La experiencia de la ayahuasca es ilimitada y probablemente te hará sentir muchas cosas diferentes y contradictorias en la misma ceremonia. La ayahuasca puede mover algo dentro de nosotros y sacar a la superficie aquellas cosas que teníamos bloqueadas. Es importante tener en cuenta que las experiencias con ayahuasca no se definen en términos de "buenas" o "malas", sino como una forma de curación. Los chamanes siempre están contigo para guiarte y ayudarte a disipar tu miedo. Elija uno en el que confíe.

9. La Ayahuasca no es una atracción turística.

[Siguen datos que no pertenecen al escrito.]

(* ===== verification/CbQueue.v ===== *)
(** * Callback queue: src/common/cb_queue.c

    A queue of callbacks on top of the linked list: the add and get counters
    number the items, and the queue refines a first-in first-out queue. *)
From S2P Require Import Prelude LinkedList.

Section cb_queue.
(** Callbacks, and what a callback does to the state its argument points to. *)
Context {Cb St : Type} (call : Cb -> St -> BmErr * St).

(** The list stores function pointers, which may be null. *)
#[local] Abbreviation heap := (item_heap (option Cb)).

Record BmCbQueue : Type := MkBmCbQueue { cb_list : LL; add_id : Z; get_id : Z }.

(** What the two allocations of [ll_create_item] return. *)
Record alloc_result : Type := MkAlloc {
  alloc_item : option (loc * (option loc * option loc));
  alloc_data : bool
}.

Definition queue_cb_enqueue (q : option BmCbQueue) (cb : option Cb) (al : alloc_result) (h : heap)
    : option (BmErr * option BmCbQueue * heap) :=
  match q with
  | None => Some (BmEINVAL, None, h)
  | Some qq =>
      let '(cb_item, h) := ll_create_item (alloc_item al) (alloc_data al) (Some cb) (add_id qq) h in
      match cb_item with
      | None => Some (BmENOMEM, q, h)
      | Some _ =>
          '(err, ll, h) ← ll_item_add (Some (cb_list qq)) cb_item h;
          ll ← ll;
          Some (err,
                Some (MkBmCbQueue ll (if is_ok err then u32 (add_id qq + 1) else add_id qq)
                                  (get_id qq)), h)
      end
  end.

(** [None] is also the dereference of a null data pointer. *)
Definition queue_cb_dequeue (q : option BmCbQueue) (arg : St) (invoke : bool) (h : heap)
    : option (BmErr * option BmCbQueue * St * heap) :=
  match q with
  | None => Some (BmEINVAL, None, arg, h)
  | Some qq =>
      if add_id qq =? get_id qq then Some (BmECANCELED, q, arg, h)
      else
        '(err, data) ← ll_get_item (Some (cb_list qq)) (get_id qq) h;
        if is_ok err then
          cb ← data; cb ← cb;
          let '(err, arg) :=
            match cb with
            | Some f => if invoke then call f arg else (err, arg)
            | None => (err, arg)
            end in
          '(_, ll, h) ← ll_remove (Some (cb_list qq)) (get_id qq) h;
          ll ← ll;
          Some (err, Some (MkBmCbQueue ll (add_id qq) (u32 (get_id qq + 1))), arg, h)
        else Some (err, Some (MkBmCbQueue (cb_list qq) (add_id qq) (u32 (get_id qq + 1))), arg, h)
  end.

(** ** The queue represents a list of callbacks, oldest first *)

(** The entries of the list: the callbacks under consecutive ids. *)
Fixpoint numbered (i : Z) (cbs : list (option Cb)) : list (Z * option (option Cb)) :=
  match cbs with
  | [] => []
  | cb :: cbs => (i, Some cb) :: numbered (u32 (i + 1)) cbs
  end.

Record cbq_repr (h : heap) (q : BmCbQueue) (cbs : list (option Cb)) : Prop := {
  cr_list : ll_inv h (cb_list q) (numbered (get_id q) cbs);
  cr_get : 0 <= get_id q < 2 ^ 32;
  cr_add : add_id q = u32 (get_id q + Z.of_nat (length cbs));
  cr_bound : Z.of_nat (length cbs) < 2 ^ 32
}.

Lemma numbered_snoc i cbs cb :
  0 <= i < 2 ^ 32 ->
  numbered i (cbs ++ [cb]) = numbered i cbs ++ [(u32 (i + Z.of_nat (length cbs)), Some cb)].
Proof.
  revert i. induction cbs as [|c cbs IH]; intros i Hi; cbn [numbered app length].
  - rewrite Z.add_0_r, u32_small by done. done.
  - rewrite IH by apply u32_range. do 3 f_equal.
    unfold wrap. rewrite Zplus_mod_idemp_l. do 2 f_equal. lia.
Qed.

(** The allocator returns an item that is not in use. *)
Definition alloc_ok (al : alloc_result) (h : heap) : Prop :=
  match alloc_item al with Some (l, _) => h !! l = None | None => True end.

Lemma queue_cb_enqueue_spec q cbs cb al h :
  cbq_repr h q cbs -> alloc_ok al h -> Z.of_nat (length cbs) + 1 < 2 ^ 32 ->
  exists q' h',
    queue_cb_enqueue (Some q) cb al h
    = Some (if bool_decide (is_Some (alloc_item al)) && alloc_data al then BmOK else BmENOMEM,
            Some q', h')
    /\ cbq_repr h' q'
         (if bool_decide (is_Some (alloc_item al)) && alloc_data al then cbs ++ [cb] else cbs).
Proof.
  intros Hr Hal Hlen. destruct al as [[[l [jn jp]]|] ad]; cbn; [|by eauto].
  destruct ad; cbn; [|unfold ll_create_item; by eauto].
  destruct Hr as [Hinv Hg Ha Hb]. cbn in Hal.
  destruct (ll_create_add_refines h (cb_list q) _ l jn jp (Some cb) (add_id q) Hinv Hal)
    as (ll' & h' & E & Hinv').
  rewrite ll_create_item_fresh, E. cbn. do 2 eexists. split; [done|]. split; cbn.
  - by rewrite numbered_snoc, <- Ha.
  - done.
  - rewrite Ha, length_app. cbn. unfold wrap. rewrite Zplus_mod_idemp_l. f_equal. lia.
  - rewrite length_app. cbn. lia.
Qed.

Lemma queue_cb_dequeue_empty q arg invoke h :
  cbq_repr h q [] -> queue_cb_dequeue (Some q) arg invoke h = Some (BmECANCELED, Some q, arg, h).
Proof.
  intros [_ Hg Ha _]. unfold queue_cb_dequeue. cbn in Ha.
  rewrite Z.add_0_r, u32_small in Ha by done. by rewrite Ha, Z.eqb_refl.
Qed.

Definition invoked (cb : option Cb) (invoke : bool) (arg : St) : BmErr * St :=
  match cb with Some f => if invoke then call f arg else (BmOK, arg) | None => (BmOK, arg) end.

Lemma queue_cb_dequeue_front q cb cbs arg invoke h :
  cbq_repr h q (cb :: cbs) ->
  exists q' h',
    queue_cb_dequeue (Some q) arg invoke h
    = Some (fst (invoked cb invoke arg), Some q', snd (invoked cb invoke arg), h')
    /\ cbq_repr h' q' cbs.
Proof.
  intros [Hl Hg Ha Hb]. cbn [length] in *. unfold queue_cb_dequeue.
  assert (Hne : add_id q <> get_id q).
  { rewrite Ha. unfold wrap. intros E.
    assert (Hm : (get_id q + Z.of_nat (S (length cbs)) - get_id q) mod 2 ^ 32 = 0)
      by (rewrite Zminus_mod, E, Zminus_mod_idemp_r, Z.sub_diag; done).
    rewrite Z.mod_small in Hm by lia. lia. }
  destruct (Z.eqb_spec (add_id q) (get_id q)); [done|].
  rewrite (ll_get_refines h (cb_list q) _ (get_id q) Hl).
  cbn [numbered find_id fst snd]. rewrite Z.eqb_refl. cbn.
  destruct (ll_remove_refines h (cb_list q) _ (get_id q) Hl) as (ll' & h' & E & Hl').
  { cbn. by rewrite Z.eqb_refl. }
  rewrite E. cbn in Hl' |- *. rewrite Z.eqb_refl in Hl'.
  assert (Hr : cbq_repr h' (MkBmCbQueue ll' (add_id q) (u32 (get_id q + 1))) cbs).
  { split; cbn [cb_list get_id add_id]; [done|apply u32_range| |lia].
    rewrite Ha. unfold wrap. rewrite Zplus_mod_idemp_l. f_equal. lia. }
  exists (MkBmCbQueue ll' (add_id q) (u32 (get_id q + 1))), h'. split; [|done].
  unfold invoked. destruct cb as [f|]; [|done].
  destruct invoke; [|done]. by destruct (call f arg).
Qed.

(** ** Runs *)

Inductive cbq_op : Type :=
| OpEnqueue (cb : option Cb) (ok_item ok_data : bool) (junk : option loc * option loc)
| OpDequeue (invoke : bool).

Definition cbq_step (h : heap) (q : BmCbQueue) (arg : St) (op : cbq_op)
    : option (BmErr * heap * BmCbQueue * St) :=
  match op with
  | OpEnqueue cb ok1 ok2 junk =>
      let al := MkAlloc (if ok1 : bool then Some (fresh (dom h), junk) else None) ok2 in
      '(e, q, h) ← queue_cb_enqueue (Some q) cb al h; q ← q; Some (e, h, q, arg)
  | OpDequeue invoke =>
      '(e, q, arg, h) ← queue_cb_dequeue (Some q) arg invoke h; q ← q; Some (e, h, q, arg)
  end.

Fixpoint cbq_run (h : heap) (q : BmCbQueue) (arg : St) (ops : list cbq_op)
    : option (list BmErr * St) :=
  match ops with
  | [] => Some ([], arg)
  | op :: ops =>
      '(e, h, q, arg) ← cbq_step h q arg op;
      '(es, arg) ← cbq_run h q arg ops;
      Some (e :: es, arg)
  end.

Definition fifo_step (cbs : list (option Cb)) (arg : St) (op : cbq_op)
    : BmErr * list (option Cb) * St :=
  match op with
  | OpEnqueue cb ok1 ok2 _ =>
      if (ok1 && ok2)%bool then (BmOK, cbs ++ [cb], arg) else (BmENOMEM, cbs, arg)
  | OpDequeue invoke =>
      match cbs with
      | [] => (BmECANCELED, [], arg)
      | cb :: cbs => let '(e, arg) := invoked cb invoke arg in (e, cbs, arg)
      end
  end.

Fixpoint fifo_run (cbs : list (option Cb)) (arg : St) (ops : list cbq_op) : list BmErr * St :=
  match ops with
  | [] => ([], arg)
  | op :: ops =>
      let '(e, cbs, arg) := fifo_step cbs arg op in
      let '(es, arg) := fifo_run cbs arg ops in (e :: es, arg)
  end.

Lemma cbq_step_refines h q cbs arg op :
  cbq_repr h q cbs -> Z.of_nat (length cbs) + 1 < 2 ^ 32 ->
  exists h' q',
    cbq_step h q arg op
      = Some (fst (fst (fifo_step cbs arg op)), h', q', snd (fifo_step cbs arg op))
    /\ cbq_repr h' q' (snd (fst (fifo_step cbs arg op))).
Proof.
  intros Hr Hlen. destruct op as [cb ok1 ok2 junk|invoke]; cbn [cbq_step fifo_step].
  - set (al := MkAlloc _ ok2).
    assert (Hal : alloc_ok al h).
    { unfold alloc_ok, al. cbn. destruct ok1; [|done]. apply not_elem_of_dom, is_fresh. }
    destruct (queue_cb_enqueue_spec q cbs cb al h Hr Hal Hlen) as (q' & h' & E & Hr').
    rewrite E. cbn [mbind option_bind]. exists h', q'.
    assert (Hok : bool_decide (is_Some (alloc_item al)) && alloc_data al = ok1 && ok2)
      by (unfold al; cbn; by destruct ok1).
    rewrite Hok in *. by destruct (ok1 && ok2)%bool.
  - destruct cbs as [|cb cbs].
    + rewrite queue_cb_dequeue_empty by done. cbn. eauto.
    + destruct (queue_cb_dequeue_front q cb cbs arg invoke h Hr) as (q' & h' & E & Hr').
      rewrite E. cbn [mbind option_bind]. exists h', q'. by destruct (invoked cb invoke arg).
Qed.

(** The callback queue refines a first-in first-out queue: from an empty
    queue, any run of fewer than 2^32 - 1 enqueue and dequeue operations, with
    allocations that fail or not, reports the same errors and calls the same
    callbacks in the same order as the queue of callbacks does; the counters
    may wrap around. *)
Theorem cb_queue_refines_fifo h start arg ops :
  0 <= start < 2 ^ 32 -> Z.of_nat (length ops) + 1 < 2 ^ 32 ->
  cbq_run h (MkBmCbQueue LL_empty start start) arg ops = Some (fifo_run [] arg ops).
Proof.
  intros Hst Hlen.
  assert (Hr : cbq_repr h (MkBmCbQueue LL_empty start start) []).
  { split; cbn; [|done|by rewrite Z.add_0_r, u32_small|done].
    exists []. split_and!; [|done..]. by split; cbn; [|constructor|]. }
  assert (Hb : Z.of_nat (length (@nil (option Cb)) + length ops) + 1 < 2 ^ 32) by done.
  clear Hst Hlen. revert Hr Hb.
  generalize (@nil (option Cb)), (MkBmCbQueue LL_empty start start), h, arg.
  induction ops as [|op ops IH]; intros cbs q h0 arg0 Hr Hb; [done|].
  destruct (cbq_step_refines h0 q cbs arg0 op Hr) as (h' & q' & E & Hr').
  { cbn [length] in Hb. lia. }
  cbn [cbq_run fifo_run]. rewrite E. cbn [mbind option_bind].
  assert (Hg : (length (snd (fst (fifo_step cbs arg0 op))) <= S (length cbs))%nat).
  { destruct op as [cb ok1 ok2 junk|invoke]; cbn.
    - destruct (ok1 && ok2)%bool; cbn; rewrite ?length_app; cbn; lia.
    - destruct cbs as [|c cbs]; cbn; [lia|]. destruct (invoked _ _ _); cbn. lia. }
  destruct (fifo_step cbs arg0 op) as [[e cbs'] arg']. cbn [fst snd] in *.
  rewrite (IH cbs' q' h' arg' Hr') by (cbn [length] in Hb; lia). cbn [mbind option_bind].
  by destruct (fifo_run cbs' arg' ops).
Qed.
End cb_queue.

Arguments cbq_op : clear implicits.

(** Callbacks that append a number to a log; the callback 0 fails. *)
Definition log_call (n : Z) (log : list Z) : BmErr * list Z :=
  (if n =? 0 then BmEIO else BmOK, log ++ [n]).

Definition sample_ops : list (cbq_op Z) :=
  [OpDequeue true; OpEnqueue (Some 5) true true (None, None); OpEnqueue (Some 0) true true (None, None);
   OpEnqueue (Some 7) true false (None, None); OpEnqueue None true true (None, None);
   OpDequeue true; OpDequeue true; OpDequeue true; OpDequeue true].

Lemma cb_queue_refines_fifo_witness :
  0 <= 2 ^ 32 - 2 < 2 ^ 32 /\
  cbq_run log_call ∅ (MkBmCbQueue LL_empty (2 ^ 32 - 2) (2 ^ 32 - 2)) [] sample_ops
  = Some (fifo_run log_call [] [] sample_ops).
Proof. split; [lia|]. apply (cb_queue_refines_fifo log_call); cbn; lia. Defined.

Aquellos que quieran tomar ayahuasca para divertirse probablemente deberían probar otras sustancias. Hay muchos estafadores que venden ayahuasca en botellitas por toda la selva. Por favor, no lo hagas. El papel de los chamanes es crucial, al igual que una actitud de respeto hacia la medicina, la cultura amazónica y hacia uno mismo.

10. Son muchos los testimonios interesantes de los diferentes viajes a través de esta medicina.

Ejemplo: The Yage Letters, una correspondencia entre los autores Beat William S. Borroughs y Allen Gingsberg, que narra la visita de Borroughs a la selva amazónica en busca de ayahuasca (también es un hermoso libro de viajes para conocer la selva).

11. Solo hay una lección verdadera.

Amor. No importa cuántas preguntas necesites hacerle a las plantas, no importa cuántos problemas creas que debes resolver, no importa cuántos traumas quieras superar, hay una lección: si vivimos nuestras vidas con amor incondicional por todo lo que existe, si nos sentimos parte del todo, estaremos viviendo en verdadera armonía con el universo.